Thursday, June 12, 2014

Window on Eurasia: Lithuania Could Become Putin’s Danzig Corridor, Portnikov Says

Paul Goble

            Staunton, June 12 – Many commentators have pointed out that Russia’s strategy and tactics in Ukraine are a more or less complete copy of the ones Hitler used against Poland and Stalin used in the Baltic countries. But if one looks beyond Ukraine, it is  entirely possible that Vladimir Putin will copy another Nazi operation.

            That operation, of course, was Hitler’s obsession with gaining control of Polish territory that after World War I separated Germany proper from East Prussia. Today, as a result of border changes in 1944 and 1991, East Prussia is Russia’s Kaliningrad oblast, an exclave separated from the rest of the Russian Federation by Lithuania and Belarus.

            On the portal yesterday, Ukrainian commentator Vitaly Portnikov says most people now view Russian military exercises in Kaliningrad and NATO’s response as being all about Ukraine, but he suggests that this pattern could presage a Russian move to try to guarantee its better access to Kaliningrad in the name of “protecting” the rights of ethnic Russians there (

            That is all the more likely if the Ukrainian settlement quiets down or even moves toward a settlement, he says, because Putin needs such campaigns to boost his own rating, to marginalize the Russian opposition, to distract attention from the failures of his economic policies, and, most of all, to block the appearance of a Russian Maidan.

            An obvious place for the Kremlin leader to move is in the countries which neighbor Kaliningrad and especially Lithuania, whose leadership has been outspokenly critical of what Putin has been doing in Ukraine and which Moscow has already shown it can punish by restraining the passage of goods through Lithuanian ports.

            According to Portnikov, any effort by Moscow to establish a special “corridor” across Lithuania would “significantly complicate the sovereignty” of that country, but nonetheless, he says, Russian special forces have been thinking about this for some time, even in advance of the annexation of Crimea.

            Indeed, initially, Moscow planned to occupy only Sebastopol and then make a demand on Kyiv or “extraterritorial access to the city through the territory of Crimea which at that time [the Russian government] had still not planned to declare part of the Russian Federation.” Another corridor idea under consideration would extend from Russian-occupied Crimea to Transdniestria.

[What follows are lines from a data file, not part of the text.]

(* ===== verification/FsHost.v ===== *)
(** File-system permissions on this host: the part of [protocol/src/permissions.rs]
    that asks the host about paths, and the legacy policies of
    [protocol/src/protocol.rs].

    The host is a Unix host. Absolute paths are the normalized texts that
    [AbsolutePathBuf] holds; what the file system and the environment say is an
    interface. *)

From stdpp Require Import sorting.
From S2P Require Import Prelude Utf8 AbsolutePath PathUris PathUriExample ConfigPaths FsPolicy.
#[local] Opaque str.

(** ** The host *)

Class HostFs := {
  (** [std::env::var_os("TMPDIR")] *)
  tmpdir_var : option rstr;
  is_file_at : rstr → bool;
  is_dir_at : rstr → bool;
  exists_at : rstr → bool;
  read_to_string : rstr → option rstr;
  (** [symlink_metadata]: whether it is a link *)
  symlink_at : rstr → option bool;
  (** [dunce::canonicalize], [Path::canonicalize] *)
  fs_canonicalize : rstr → option rstr;
}.

(** Of [std::path], on normalized absolute paths *)
Definition path_names (p : rstr) : list rstr :=
  omap (λ c, match c with Normal n => Some n | _ => None end) (components p).
Definition path_of (names : list rstr) : rstr := path_text (mkPath true names).
Definition path_ancestors (p : rstr) : list rstr :=
  (λ k, path_of (take k (path_names p))) <$> reverse (seq 0 (S (length (path_names p)))).
Definition path_starts_with (p base : rstr) : bool := bool_decide (components base `prefix_of` components p).
Definition path_strip_prefix (p base : rstr) : option rstr :=
  if path_starts_with p base then Some (join [47%N] (drop (length (path_names base)) (path_names p))) else None.
Definition parent_path (p : rstr) : option rstr :=
  if is_empty (path_names p) then None else Some (path_of (take (length (path_names p) - 1) (path_names p))).

(** ** Legacy policies *)

Inductive NetworkAccess := NetworkAccessRestricted | NetworkAccessEnabled.
Inductive SandboxPolicy :=
| DangerFullAccess
| ReadOnly (network_access : bool)
| LegacyExternalSandbox (network_access : NetworkAccess)
| WorkspaceWrite (writable_roots : list rstr) (network_access exclude_tmpdir_env_var exclude_slash_tmp : bool).
Record WritableRoot := mkWritableRoot {
  wr_root : rstr;
  wr_read_only_subpaths : list rstr;
  wr_protected_metadata_names : list rstr;
}.
#[global] Instance WritableRoot_eq_dec : EqDecision WritableRoot.
Proof. solve_decision. Defined.

Definition path_contains_protected_metadata_name (w : WritableRoot) (path : rstr) : bool :=
  match path_strip_prefix path (wr_root w) with
  | Some relative_path =>
      match components relative_path with
      | Normal first :: _ => bool_decide (first ∈ wr_protected_metadata_names w)
      | _ => false
      end
  | None => false
  end.
Definition is_path_writable (w : WritableRoot) (path : rstr) : bool :=
  path_starts_with path (wr_root w)
  && negb (existsb (path_starts_with path) (wr_read_only_subpaths w))
  && negb (path_contains_protected_metadata_name w path).

Definition legacy_has_full_disk_write_access (s : SandboxPolicy) : bool :=
  match s with DangerFullAccess | LegacyExternalSandbox _ => true | _ => false end.
Definition has_full_network_access (s : SandboxPolicy) : bool :=
  match s with
  | DangerFullAccess => true
  | LegacyExternalSandbox NetworkAccessEnabled => true
  | LegacyExternalSandbox NetworkAccessRestricted => false
  | ReadOnly network_access | WorkspaceWrite _ network_access _ _ => network_access
  end.
Definition network_from_legacy (s : SandboxPolicy) : NetworkSandboxPolicy :=
  if has_full_network_access s then NetEnabled else NetRestricted.
Definition net_is_enabled (n : NetworkSandboxPolicy) : bool := bool_decide (n = NetEnabled).

(** The first occurrences, in order *)
Definition dedup_paths (paths : list rstr) : list rstr :=
  foldl (λ deduped path, if bool_decide (path ∈ deduped) then deduped else deduped ++ [path]) [] paths.

(** [Path]'s order: components, and names by their bytes *)
Fixpoint bytes_le (a b : list N) : bool :=
  match a, b with
  | [], _ => true
  | _, [] => false
  | x :: a, y :: b => (x <? y)%N || (x =? y)%N && bytes_le a b
  end.
Fixpoint names_le (a b : list rstr) : bool :=
  match a, b with
  | [], _ => true
  | _, [] => false
  | x :: a, y :: b => if str_eqb x y then names_le a b else bytes_le (utf8 x) (utf8 y)
  end.
Definition path_le (a b : rstr) : Prop := names_le (path_names a) (path_names b) = true.
#[global] Instance path_le_dec : RelDecision path_le := λ a b, bool_eq_dec _ _.
Definition text_le (a b : rstr) : Prop := bytes_le (utf8 a) (utf8 b) = true.
#[global] Instance text_le_dec : RelDecision text_le := λ a b, bool_eq_dec _ _.
Definition root_le (a b : WritableRoot) : Prop := path_le (wr_root a) (wr_root b).
#[global] Instance root_le_dec : RelDecision root_le := λ a b, path_le_dec _ _.
(** [Vec::dedup] *)
Fixpoint dedup_adjacent (l : list rstr) : list rstr :=
  match l with
  | x :: ((y :: _) as l') => if str_eqb x y then dedup_adjacent l' else x :: dedup_adjacent l'
  | _ => l
  end.
Definition sorted_absolute_paths (paths : list rstr) : list rstr := merge_sort path_le paths.
Definition sorted_writable_roots (roots : list WritableRoot) : list WritableRoot :=
  merge_sort root_le
    ((λ w, mkWritableRoot (wr_root w) (sorted_absolute_paths (wr_read_only_subpaths w))
             (dedup_adjacent (merge_sort text_le (wr_protected_metadata_names w)))) <$> roots).

Section host.
Context `{FileUrls} `{PathEnv} `{HostFs}.
Implicit Types (p : FileSystemSandboxPolicy) (cwd path root : rstr).

Definition abs_join (base path : rstr) : rstr := resolve_path_against_base path base.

            But now it appears that some in Moscow, including in particular Dmitry Rogozin, are focusing on the need for such a corridor across Lithuania, despite the fact that people and traffic can go to and from Kaliningrad “without particular problems.” But in Rogozin’s mind, NATO or the EU could always cut this link, and therefore Russia have arrangements to block them.

            Moscow has already begun a propaganda campaign against Lithuania, and it may very well expand it in the coming days, Portnikov says.  The basic subject of such  new effort would be “a demand for extraterritorial status” for all transportation across Lithuania, something Vilnius would view as a direct threat to its sovereignty.

            Once the demands were made and rejected, the analyst continues, Russia could then increase its military presence in Kaliningrad and spark border clashes. What would happen then, he says, would depend “on the reaction of the leading countries of NATO.”

            “If Berlin and Paris will try to get the Lithuanians and Russians to the negotiating table” rather than simply reject Russia’s aggressive demands out of hand, then, Portnikov says, “Moscow will go further.”

            The only serious fly in the ointment of such a strategy, he continues, is Belarusian President Alyaksandr Lukashenka.  To bring Lithuania to its knees and underscore what it sees as the continuing weakness of NATO, Moscow would want to bring pressure on Vilnius not only from Kaliningrad but from Belarus as well.

            Given his statements about Crimea, Lukashenka is “hardly likely” to go along. But that doesn’t end the story: Most likely, “Russian special services will try in the near future to destabilize the situation in Belarus on the model of the turnover ofpower which took place in Abkhazia and install” their own man in Mensk.

            If Moscow’s agents are able to do that – and there is an extensive network of them in Belarus which remains without any significant support from the West – then Putin is likely to move forward with plans for a new edition of the Danzig corridor involving the non-contiguous Kaliningrad oblast, Portnikov concludes.